(MATERIAL FOR THE TASK Opens)
(* ===== verification/FsRequests.v ===== *)
(** * FsRequests: the life of a file-system operation

    The operations of osi.c that submit a file-system request, from the call to the delivery of
    the callback: the operations on paths, and those on the ports of files (the size, reads,
    writes and closing, with the dispatch of osi_read_port, osi_write_port and osi_close_port). *)

From S2P Require Export StreamPort.

(** ** The operations *)

Inductive fs_operation :=
| OnPath (c : fs_call)
| GetFileSize (port : Z)
| ReadFile (port : Z) (buffer : ptr) (start size offset : Z)
| WriteFile (port : Z) (buffer : ptr) (start size offset : Z)
| CloseFile (port : Z).

Definition run_fs_operation (op : fs_operation) (callback : ptr) : M ptr :=
  match op with
  | OnPath c => run_fs_call c callback
  | GetFileSize port => osi_get_file_size port callback
  | ReadFile port b start size offset => osi_read_port port b start size offset callback
  | WriteFile port b start size offset => osi_write_port port b start size offset callback
  | CloseFile port => osi_close_port port callback
  end.

(** What an operation submits in the state [w]: the names in its error pairs, the block it
    allocates, the request given to libuv and its callback.  Reads and writes are of a slice of a
    bytevector, from any port on a descriptor. *)
Inductive fs_submission (w : world) (callback : ptr) :
    fs_operation -> string -> string -> obj -> fs_op -> fs_cb -> Prop :=
| submit_path c who uv op k :
    is_obj callback -> fs_call_spec c = (who, uv, op, k) ->
    fs_submission w callback (OnPath c) who uv (UvFsReq callback) op k
| submit_size port file :
    is_obj callback -> usable w port (FsPort file_vtable file) HNone None ->
    fs_submission w callback (GetFileSize port) "osi_get_file_size" "uv_fs_fstat"
      (UvFsReq callback) (FsFstat file) Cb_get_file_size
| submit_read port vt file o start size offset :
    is_obj callback -> usable w port (FsPort vt file) HNone None ->
    is_uint 64 start -> is_uint 32 size -> 0 < size -> buf_ok (objects w) (o, start, size) ->
    fs_submission w callback (ReadFile port (Sobj o) start size offset) "osi_read_port" "uv_fs_read"
      (RwFsReq (Sobj o) callback) (FsRead file (o, start, size) offset) Cb_rw_fs
| submit_write port vt file o start size offset :
    is_obj callback -> usable w port (FsPort vt file) HNone None ->
    is_uint 64 start -> is_uint 32 size -> 0 < size -> buf_ok (objects w) (o, start, size) ->
    fs_submission w callback (WriteFile port (Sobj o) start size offset) "osi_write_port" "uv_fs_write"
      (RwFsReq (Sobj o) callback) (FsWrite file (o, start, size) offset) Cb_rw_fs
| submit_close port file :
    opt_obj callback -> usable w port (FsPort file_vtable file) HNone None ->
    fs_submission w callback (CloseFile port) "osi_close_port" "uv_fs_close"
      (CloseFsReq port callback) (FsClose file) Cb_close_fs.

(** The operations on ports that are refused before anything is allocated: the size of what is not
    a file, and reads and writes of what is not a slice of a bytevector. *)
Inductive fs_refused (w : world) : fs_operation -> string -> Prop :=
| refuse_size port o hd rq :
    usable w port o hd rq -> (forall file, o <> FsPort file_vtable file) ->
    fs_refused w (GetFileSize port) "osi_get_file_size"
| refuse_read port vt file b start size offset :
    usable w port (FsPort vt file) HNone None -> is_uint 64 start -> is_uint 32 size ->
    ~ (exists o, valid_slice w b start size o) ->
    fs_refused w (ReadFile port b start size offset) "osi_read_port"
| refuse_write port vt file b start size offset :
    usable w port (FsPort vt file) HNone None -> is_uint 64 start -> is_uint 32 size ->
    ~ (exists o, valid_slice w b start size o) ->
    fs_refused w (WriteFile port b start size offset) "osi_write_port".

(** A completed request: the block [a] is gone, what it locked is released, and the callback is
    delivered with what the request reports. *)
Record fs_completed (a : Z) (c : cell) (k : fs_cb) (callback : ptr) (r : fs_result) (w w' : world) :
    Prop := {
  fs_completed_inv : Inv w';
  fs_completed_heap : heap w' = fs_heap w a (contents c) k r;
  fs_completed_locks : locks w = locks w' ⊎ owned c;
  fs_completed_objects : objects w' = objects w;
  fs_completed_callbacks :
    g_callbacks w' = Scons (Scons callback (Scons (fs_report w k r) Snil)) (g_callbacks w)
}.

(** ** Specifications *)

Lemma completed_plain a c k callback r w w' :
  Inv w' -> completed a c callback (Scons (fs_report w k r) Snil) w w' ->
  fs_heap w a (contents c) k r = delete a (heap w) -> fs_completed a c k callback r w w'.
Proof. intros HI [Hh Hl Ho Hg _] Hf. constructor; congruence. Qed.

Lemma usable_cell {w port vt file} : usable w port (FsPort vt file) HNone None ->
  heap w !! port = Some (mkCell (FsPort vt file) HNone None) /\ unreferenced (heap w) port.
Proof. intros Hu. by inversion Hu. Qed.

(** The submissions. *)
Lemma fs_submission_spec w op callback who uv o rq k :
  Inv w -> small_objects (objects w) -> fs_submission w callback op who uv o rq k ->
  wp (run_fs_operation op callback) w (fun r w' => Inv w' /\
    submitted who uv (mkCell o HNone (Some (RFs rq k))) w r w').
Proof.
  intros HI Hsm Hs. destruct Hs as [c who uv rq k Hcb Hc|port file Hcb Hu|
    port vt file o start size offset Hcb Hu H64 H32 Hpos Hb|
    port vt file o start size offset Hcb Hu H64 H32 Hpos Hb|port file Hcb Hu]; cbn [run_fs_operation].
  - by apply run_fs_call_spec.
  - destruct (usable_cell Hu) as [Hp _]. unfold osi_get_file_size. apply wp_bind.
    eapply wp_load_vtable; [exact Hp|done|]. unfold load_fs_port.
    apply wp_bind, wp_bind. eapply wp_load; [exact Hp|]. cbn [contents].
    by apply wp_ret, fs_request_spec.
  - eapply wp_mono; [by eapply osi_read_port_spec|].
    intros r w' (HI' & [(Hno & _)|(x & (E & _) & Hr)]); [by destruct Hno; exists o|].
    injection E as <-. done.
  - eapply wp_mono; [by eapply osi_write_port_spec|].
    intros r w' (HI' & [(Hno & _)|(x & (E & _) & Hr)]); [by destruct Hno; exists o|].
    injection E as <-. done.
  - destruct (usable_cell Hu) as [Hp Hn]. unfold osi_close_port. apply wp_bind.
    eapply wp_load_vtable; [exact Hp|done|]. cbn [vtable_close]. by eapply close_fs_port_spec.
Qed.

(** The refusals. *)
Lemma fs_refused_spec w op callback who :
  Inv w -> small_objects (objects w) -> is_obj callback -> fs_refused w op who ->
  run_fs_operation op callback w = Some (osi_make_error_pair who UV_EINVAL, w).
Proof.
  intros HI Hsm Hcb Hr.
  assert (Hwp : wp (run_fs_operation op callback) w (fun r w' =>
    r = osi_make_error_pair who UV_EINVAL /\ w' = w)).
  { destruct Hr as [port o hd rq Hu Ho|port vt file b start size offset Hu H64 H32 Hno|
      port vt file b start size offset Hu H64 H32 Hno]; cbn [run_fs_operation].
    - unfold osi_get_file_size. apply wp_bind. destruct Hu as [vt file Hp Hu|p act rq Hp Hu];
        (eapply wp_load_vtable; [exact Hp|reflexivity|]).
      + destruct (cell_vtable_fs HI _ _ _ _ _ Hp) as [-> | ->]; [by apply wp_ret|by destruct (Ho file)].
      + destruct (proj1 (Core_stream_ok HI _ _ _ _ Hp)) as [-> | ->]; by apply wp_ret.
    - eapply wp_mono; [by eapply osi_read_port_spec|].
      intros r w' (_ & [(_ & Hr)|(x & Hx & _)]); [done|by destruct Hno; exists x].
    - eapply wp_mono; [by eapply osi_write_port_spec|].
      intros r w' (_ & [(_ & Hr)|(x & Hx & _)]); [done|by destruct Hno; exists x]. }
  by destruct (wp_result _ _ _ Hwp) as (r & w' & Hrun & -> & ->).
Qed.

(** The completions, in whatever state [w2] the request of the block is found. *)
Lemma fs_completion_spec w w2 op callback who uv o rq k a r :
  fs_submission w callback op who uv o rq k -> Inv w2 -> collecting w2 ->
  heap w2 !! a = Some (mkCell o HNone (Some (RFs rq k))) ->
  wp (run_fs_cb k a r) (returned a (mkCell o HNone (Some (RFs rq k))) w2)
    (fun _ w' => fs_completed a (mkCell o HNone (Some (RFs rq k))) k callback r w2 w').
Proof.
  intros Hs HI Hcol Ha. destruct Hs as [c who uv rq k Hcb Hc|port file Hcb Hu|
    port vt file o start size offset Hcb Hu H64 H32 Hpos Hb|
    port vt file o start size offset Hcb Hu H64 H32 Hpos Hb|port file Hcb Hu].
  - destruct (plain_report k) eqn:Ek.
    + eapply wp_mono; [by eapply fs_report_spec|]. intros [] w' [HI' Hc'].
      apply completed_plain; [done|done|by destruct k].
    + assert (k = Cb_open_fs) as ->.
      { destruct c; cbn [fs_call_spec] in Hc; try destruct (_ =? 0)%Z; by injection Hc as <- <- <- <-. }
      eapply wp_mono; [by eapply open_fs_cb_spec|]. cbn beta.
      intros [] w' (HI' & Hl & Ho & Hcase). constructor; try done; unfold fs_heap, fs_report.
      all: destruct Hcase as [(Hv & Hh & Hg)|[(Hv & Hm & Hh & Hg)|(Hv & Hm & Hh & Hg)]];
        destruct (Z.ltb_spec (fs_value r) 0); try lia; cbn [orb]; try done.
      all: destruct (Z.eqb_spec (answers w2 (tick w2)) 0); done.
  - eapply wp_mono; [by eapply fs_report_spec|]. intros [] w' [HI' Hc']. by apply completed_plain.
  - eapply wp_mono; [eapply rw_fs_cb_spec; [done|done|exact Ha|by eexists|done]|].
    intros [] w' [HI' Hc']. by apply completed_plain.
  - eapply wp_mono; [eapply rw_fs_cb_spec; [done|done|exact Ha|by eexists|done]|].
    intros [] w' [HI' Hc']. by apply completed_plain.
  - eapply wp_mono; [by eapply close_fs_cb_spec|]. intros [] w' (HI' & Hh & Hl & Ho & Hg).
    constructor; try done. cbn [fs_heap contents]. rewrite Hh.
    destruct (decide (a = port)) as [->|Hne]; [done|by rewrite delete_delete].
Qed.

(** C16: every file-system operation with a callback, on a path or on the port of a file.  One that
    names a port that is not a file's, or no slice of a bytevector, is refused and nothing changes.
    Any other either fails, naming the operation when memory is exhausted and the libuv
    function when libuv refuses, and leaves the heap and the locks exactly as they were, or submits
    exactly one request for what was asked, with its callback and its buffer locked.  When that
    request completes, in whatever state the program is then and whatever libuv reports, the
    callback is delivered once with the result, the block is freed and the locks are released; an
    opened file has a new port (unless memory is exhausted, which is reported), and a closed one
    none. *)
Theorem fs_operation_lifecycle w op callback :
  Inv w -> small_objects (objects w) ->
  (forall who, is_obj callback -> fs_refused w op who ->
     run_fs_operation op callback w = Some (osi_make_error_pair who UV_EINVAL, w)) /\
  (forall who uv o rq k, fs_submission w callback op who uv o rq k ->
     let c := mkCell o HNone (Some (RFs rq k)) in
     exists r w', run_fs_operation op callback w = Some (r, w') /\ Inv w' /\
       submitted who uv c w r w' /\
       (r = Strue -> heap w' !! next w = Some c) /\
       forall w2 res, Inv w2 -> collecting w2 -> heap w2 !! next w = Some c ->
         exists w3, run_fs_cb k (next w) res (returned (next w) c w2) = Some (tt, w3) /\
           fs_completed (next w) c k callback res w2 w3).
Proof.
  intros HI Hsm. split; [by intros; apply fs_refused_spec|].
  intros who uv o rq k Hs c.
  destruct (wp_result _ _ _ (fs_submission_spec w op callback who uv o rq k HI Hsm Hs))
    as (r & w' & Hrun & HI' & Hsub).
  exists r, w'. split; [done|]. split; [done|]. split; [done|]. split.
  - intros ->. destruct Hsub as [(_ & Hr & _)|[(_ & _ & Hr & _)|(_ & _ & _ & Hst)]]; try done.
    rewrite (started_heap _ _ _ _ Hst). apply lookup_insert_eq.
  - intros w2 res HI2 Hcol Ha.
    destruct (wp_result _ _ _ (fs_completion_spec w w2 op callback who uv o rq k _ res Hs HI2 Hcol Ha))
      as ([] & w3 & H3 & H3'). by exists w3.
Qed.

(** Opening a file on an empty heap, and its completion with the descriptor 9 and with an error. *)
Lemma fs_operation_lifecycle_witness :
  exists w', osi_open_file [0x61] 0 0 (Sobj 7) (empty_world ∅ (fun _ => 1)) = Some (Strue, w') /\
    locks w' = {[+ 7%positive +]} /\
    forall value, let w2 := set_callbacks Snil w' in
      exists w3, open_fs_cb 1 (mkFsResult value [] [] [] [])
          (returned 1 (mkCell (UvFsReq (Sobj 7)) HNone (Some (RFs (FsOpen [0x61] 0 0) Cb_open_fs))) w2)
        = Some (tt, w3) /\
        g_callbacks w3 = Scons (Scons (Sobj 7) (Scons
          (if value <? 0 then osi_make_error_pair "uv_fs_open" (i32 value) else Sint 2) Snil)) Snil.
Proof.
  pose (w := empty_world ∅ (fun _ => 1)).
  destruct (fs_operation_lifecycle w (OnPath (OpenFile [0x61] 0 0)) (Sobj 7) (empty_Inv _ _)
    ltac:(by intros ? ? ?)) as [_ Hsub].
  destruct (Hsub _ _ _ _ _ (submit_path w (Sobj 7) (OpenFile [0x61] 0 0) _ _ _ _
    (ex_intro _ _ eq_refl) eq_refl)) as (r & w' & H & HI' & Hs & Hin & Hdone).
  destruct Hs as [(Ha & _)|[(_ & Hrc & _)|(_ & _ & -> & Hst)]]; [done|done|].
  exists w'. split; [exact H|]. split; [by rewrite (started_locks _ _ _ _ Hst)|].
  intros value w2. vm_compute in H. injection H as <-.
  destruct (Hdone w2 (mkFsResult value [] [] [] []) HI' (conj eq_refl eq_refl) eq_refl)
    as (w3 & Hrun & Hc). exists w3. split; [exact Hrun|].
  rewrite (fs_completed_callbacks _ _ _ _ _ _ _ Hc). unfold fs_report. cbn [fs_value].
  by destruct (value <? 0).
Defined.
(MATERIAL FOR THE TASK Closes)
→ WORK TO COMPLETE
In the entries above, find each line with the word "Snil" and show it.

→ TASK SOLUTION
    g_callbacks w' = Scons (Scons callback (Scons (fs_report w k r) Snil)) (g_callbacks w)
  Inv w' -> completed a c callback (Scons (fs_report w k r) Snil) w w' ->
    forall value, let w2 := set_callbacks Snil w' in
          (if value <? 0 then osi_make_error_pair "uv_fs_open" (i32 value) else Sint 2) Snil)) Snil.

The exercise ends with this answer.